Determining what was different:
As we investigated, the first thing we did, of course, was look to see if there was a difference in the workload that was hitting the new nodes. The get/set metrics looked identical to the other nodes. Running MONITOR
on the node didn’t show anything that stood out as different at all, and nothing on the INFO
command pointed to something being wrong. We were exhausting all the usual Redis monitoring avenues.
We wondered to ourselves: “Is there anything like a TOP command for Redis?” It was then that we recalled that Redis does indeed have some additional internal cpu usage metrics that aren’t exposed by default.
Those metrics are accessible using the INFO COMMANDSTATS
command, and it shows how many calls have been made to each type of Redis command, along with the total and average times for each one. Once we had that data, we could see that across the first 45 shards, the CLUSTER family of commands accounted for an astounding 87% of the cpu time (!!!), versus virtually zero on the new shards.
Getting to a Root Cause:
After the initial stun subsided, we knew we had 2 questions to answer:
- Why are our nodes spending more time on the CLUSTER commands than on doing actual application work?
- Why wasn’t shard 46 and beyond doing the same?
For question 1, after a closer look, the answer turned out to be quite simple, but hidden deep within the nuance of the open-source client we use to interact with Redis Cluster. Even though we intentionally use persistent connections, the default behavior of the PHP client, phpredis, is that it doesn’t actually keep a copy of the slots mapping between different instantiations of the client. That means that every time we created a new client, it would indeed reuse an existing connection as expected, however it would also ask for cluster slots again. Luckily for us, there is a configuration to keep a local copy of the slots that persists alongside the connection.

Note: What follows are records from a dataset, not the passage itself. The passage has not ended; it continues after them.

(** [s.replace(/^\+/, '')]. *)
Definition strip_leading_plus (s : jsstring) : jsstring :=
  match s with
  | c :: r => if c =? 43 then r else s
  | [] => []
  end.

Definition includes (l : list jsstring) (x : jsstring) : bool :=
  existsb (eqb x) l.

(** Numbers in template literals. *)
Definition nat_toString (n : nat) : jsstring :=
  lit (NilZero.string_of_uint (Nat.to_uint n)).

Definition int_toString (z : Z) : jsstring :=
  lit (NilZero.string_of_int (Z.to_int z)).

(** ASCII case folding; [String.prototype.toLowerCase] agrees with it
    on strings of ASCII units. *)
Definition ascii_lower (c : N) : N :=
  if (65 <=? c) && (c <=? 90) then c + 32 else c.

Definition is_ascii (c : N) : bool := c <? 128.

End JS.

(** ** Asynchronous handlers as effect trees *)

(** How a promise settles. *)
Inductive outcome : Type :=
  | Resolved (value : jsstring)
  | Rejected (message : jsstring).

(** What the child process and the timer do while [runClaude] waits. *)
Inductive proc_event : Type :=
  | StdoutData (data : jsstring)
  | StderrData (data : jsstring)
  | ProcClose (code : option Z)       (* [None] is JavaScript's [null] *)
  | ProcError (message : jsstring)    (* the process could not be spawned *)
  | TimerFired.

(** The arguments of [child_process.spawn]. *)
Record spawn_call : Type := SpawnCall {
  command : jsstring;
  arguments : list jsstring;
  cwd : jsstring;
  env_added : list (jsstring * jsstring);
  spawn_timeout : option N
}.
(** * Numeric literal scanning of the meriyah lexer (src/lexer/numeric.ts)

    A shallow embedding of [scanNumber] and [scanDecimalDigitsOrSeparator]
    together with the part of the JavaScript runtime they rely on
    (Number arithmetic on integer values, Number-to-String and
    String-to-Number conversion), followed by the properties of the
    specification that concern them.  The grammar engine is not among the
    sources; the rule for the placement of function declarations is
    modelled from the specification on a fragment of the statement
    grammar. *)

From stdpp Require Import base list strings numbers.
From Stdlib Require Import Zbitwise.

Local Open Scope Z_scope.

(** ** JavaScript strings and numbers *)

(** A JavaScript string is a sequence of UTF-16 code units. *)
Definition jsstring := list Z.

Definition lit (s : string) : jsstring :=
  (λ a, Z.of_N (Ascii.N_of_ascii a)) <$> String.list_ascii_of_string s.

(** [String.prototype.slice(a, b)] and [String.prototype.substring(a, b)]
    for non-negative integer arguments: both clamp to the length, [slice]
    gives the empty string when [b <= a], [substring] swaps its arguments. *)
Definition slice (s : jsstring) (a b : nat) : jsstring := take (b - a) (drop a s).
Definition substring (s : jsstring) (a b : nat) : jsstring :=
  slice s (Nat.min a b) (Nat.max a b).

(** [String.prototype.charCodeAt(i)]: [None] stands for NaN (index out of
    range). *)
Definition charCodeAt (s : jsstring) (i : nat) : option Z := s !! i.

(** Numbers.  Every Number the scanner computes with is a non-negative
    integer-valued double or +Infinity ([whole]); text conversion can also
    yield NaN or a finite non-integer double, kept as [Frac m e] for the
    value [m * 2^e] with [m] odd and [e < 0]. *)
Inductive whole := Fin (z : Z) | PosInf.
Inductive number := Whole (w : whole) | NaN | Frac (m e : Z).

(** Local [value: any] of the scanner is a Number or a String; so is
    [parser.tokenValue]. *)
Inductive acc := AccNum (w : whole) | AccStr (s : jsstring).
Inductive any := ANum (n : number) | AStr (s : jsstring).

Definition any_of_acc (v : acc) : any :=
  match v with AccNum w => ANum (Whole w) | AccStr s => AStr s end.

(** The Number with integer value [z]. *)
Definition num (z : Z) : any := ANum (Whole (Fin z)).

Definition whole_eqb (a b : whole) : bool :=
  match a, b with
  | Fin x, Fin y => x =? y
  | PosInf, PosInf => true
  | _, _ => false
  end.

(** Round-to-nearest, ties-to-even, of a non-negative integer to a double
    (53 significant bits, overflow to +Infinity at 2^1024). *)
Definition roundInt (z : Z) : whole :=
  if z <? 2 ^ 53 then Fin z
  else
    let sh := Z.log2 z - 52 in
    let q := Z.shiftr z sh in
    let r := z - Z.shiftl q sh in
    let half := Z.shiftl 1 (sh - 1) in
    let q' := if (half <? r) || ((r =? half) && Z.odd q) then q + 1 else q in
    let v := Z.shiftl q' sh in
    if 2 ^ 1024 <=? v then PosInf else Fin v.

(** Number multiplication and addition of a whole Number with a small
    non-negative integer constant. *)
Definition mul (v : whole) (k : Z) : whole :=
  match v with Fin z => roundInt (z * k) | PosInf => PosInf end.
Definition add (v : whole) (d : Z) : whole :=
  match v with Fin z => roundInt (z + d) | PosInf => PosInf end.

(** Nearest double to the positive rational [N / D]. *)
Definition roundRatio (N D : Z) : number :=
  let e0 := Z.log2 N - Z.log2 D in
  let ge := if 0 <=? e0 then D * 2 ^ e0 <=? N else D <=? N * 2 ^ (- e0) in
  let e1 := if ge then e0 else e0 - 1 in
  let sh := Z.max (e1 - 52) (-1074) in
  let n' := if 0 <=? sh then N else N * 2 ^ (- sh) in
  let d' := if 0 <=? sh then D * 2 ^ sh else D in
  let q := n' / d' in
  let r := n' mod d' in
  let q' := if (d' <? 2 * r) || ((2 * r =? d') && Z.odd q) then q + 1 else q in
  if q' =? 0 then Whole (Fin 0)
  else if 0 <=? sh then
    let v := q' * 2 ^ sh in
    Whole (if 2 ^ 1024 <=? v then PosInf else Fin v)
  else
    let k := Z.min (Z.log2 (Z.land q' (- q'))) (- sh) in
    if sh + k =? 0 then Whole (Fin (q' / 2 ^ k)) else Frac (q' / 2 ^ k) (sh + k).

(** The Number for the decimal value [m * 10^e]. *)
Definition decimalToNumber (m e : Z) : number :=
  if m =? 0 then Whole (Fin 0)
  else if 0 <=? e then Whole (roundInt (m * 10 ^ e))
  else if m mod 10 ^ (- e) =? 0 then Whole (roundInt (m / 10 ^ (- e)))
  else roundRatio m (10 ^ (- e)).

(** Decimal digits. *)
Definition isDigit (c : Z) : bool := (48 <=? c) && (c <=? 57).

Fixpoint digitsAux (fuel : nat) (z : Z) (tl : jsstring) : jsstring :=
  match fuel with
  | O => tl
  | S fuel =>
      if z <? 10 then (48 + z) :: tl
      else digitsAux fuel (z / 10) ((48 + z mod 10) :: tl)
  end.

Definition decimalDigits (z : Z) : jsstring :=
  digitsAux (S (Z.to_nat (Z.log2 z))) z [].

Definition digitsValue (ds : jsstring) : Z :=
  foldl (λ a c, 10 * a + (c - 48)) 0 ds.

Fixpoint takeDigits (s : jsstring) : jsstring * jsstring :=
  match s with
  | c :: r => if isDigit c then let '(ds, r') := takeDigits r in (c :: ds, r')
              else ([], s)
  | [] => ([], [])
  end.
(** * rtmp_exporter: the rtmpstats decoding and mutation pipeline

    A shallow embedding of package [rtmpstats] (the scalar adapters [Time],
    [Duration] and [Boolean], the typed model of [stats.go] with its
    [UnmarshalXML] overrides, the mutators of [mutations.go]) and of the
    publisher selection of [Exporter.Collect], together with the properties
    the specification states of them, each settled against the code.

    Conventions.
    - Go's [int] is the 64-bit two's complement integer of the platforms the
      exporter is built for; [time.Duration] is an [int64] count of
      nanoseconds.  Both are [Z] with the wrap-around written out.
    - A slice is the list of its elements (the model is the ownership tree
      of the specification: no two slices of a [Stats] share storage).
    - [encoding/xml] is modelled on the element tree of a well-formed
      document: what [Decoder.DecodeElement] does with a struct, a scalar
      and an [Unmarshaler], and the exported option fields of the decoder
      itself. *)

From Stdlib Require Import ZArith Ascii String Lia.
From stdpp Require Import gmap strings list fin_maps pretty.

Local Open Scope string_scope.
Local Open Scope list_scope.
Local Open Scope Z_scope.
Set Warnings "-register-all,-clear-no-such-hyp".

(** ** Machine integers *)

Definition wrap64 (z : Z) : Z := (z + 2 ^ 63) mod 2 ^ 64 - 2 ^ 63.

Definition MinInt64 : Z := - 2 ^ 63.
Definition MaxInt64 : Z := 2 ^ 63 - 1.

Definition inInt64 (z : Z) : Prop := MinInt64 <= z <= MaxInt64.

(** [a + b], [a * b] and [a / b] on [int], [int64] and [time.Duration]. *)
Definition add64 (a b : Z) : Z := wrap64 (a + b).
Definition mul64 (a b : Z) : Z := wrap64 (a * b).
Definition quot64 (a b : Z) : Z := wrap64 (Z.quot a b).

(** [float64] is carried as its IEEE-754 bit pattern; the model never
    computes with it. *)
Definition float64 : Type := Z.

(** ** package time *)

Definition Nanosecond : Z := 1.
Definition Microsecond : Z := 1000 * Nanosecond.
Definition Millisecond : Z := 1000 * Microsecond.
Definition Second : Z := 1000 * Millisecond.
Definition Minute : Z := 60 * Second.

(** A [time.Time], as seconds since the zero instant (January 1, year 1,
    00:00:00 UTC), so that the zero value of the type is [0]. *)
Record time_Time : Type := mkTime { absSec : Z }.

(** ** Errors *)

Inductive error : Type :=
  | ErrSyntax (fn : string) (input : string)   (* strconv: invalid syntax *)
  | ErrRange (fn : string) (input : string)    (* strconv: value out of range *)
  | ErrTime (input : string)                   (* time.Parse failed *)
  | ErrUnknownType (ty : string)               (* xml: "unknown type " + ty *)
  | Errorf (msg : string).                     (* fmt.Errorf *)

Inductive result (A : Type) : Type :=
  | Ok (a : A)
  | Err (e : error).
Arguments Ok {A} a.
Arguments Err {A} e.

Once we turned that on, the cpu usage on our Redis nodes dropped almost in half. And, thanks to no longer needing to wait for the additional command, we saw a welcome decrease in our application response times.
The second question turned out to be a little more interesting from a cloud infrastructure perspective:
There are many ways that you can do service discovery to locate a working node in order to bootstrap your client. You can maintain a list of nodes that the application can reach, have a configuration endpoint that returns a suitable set of available candidates, or you can have one large DNS response with the IP addresses of all of the nodes. The Elasticache implementation is indeed the latter, to return all nodes in the DNS response — i.e.: one big big list of A records.
The problem with this approach is that there is a limit to how big a DNS reply can or should be. It certainly makes sense to impose a limit on it, and the way Elasticache goes about it is to limit the response to the first 90 nodes. As you’d guess, this in turn causes shards 46 and above to never be a node the client selects to initially connect to, which in turn means they never get a CLUSTER SLOTS
command — thus causing the significant difference in load experienced by those nodes. We brought this to Amazon’s attention, and along with possible solutions that would help engineers scale more effectively at these cluster sizes.
Luckily for us, however, solving the first part of the problem — drastically reducing the CPU utilization used by the costly and frequent cluster slot commands — meant we could aggressively begin reducing our cluster size, making the node discovery issue moot (and our AWS utilization costs much more pleasant).
Today, we are gladly serving our ever-increasing number of teachers and students through this pandemic, and continuing to scale as always.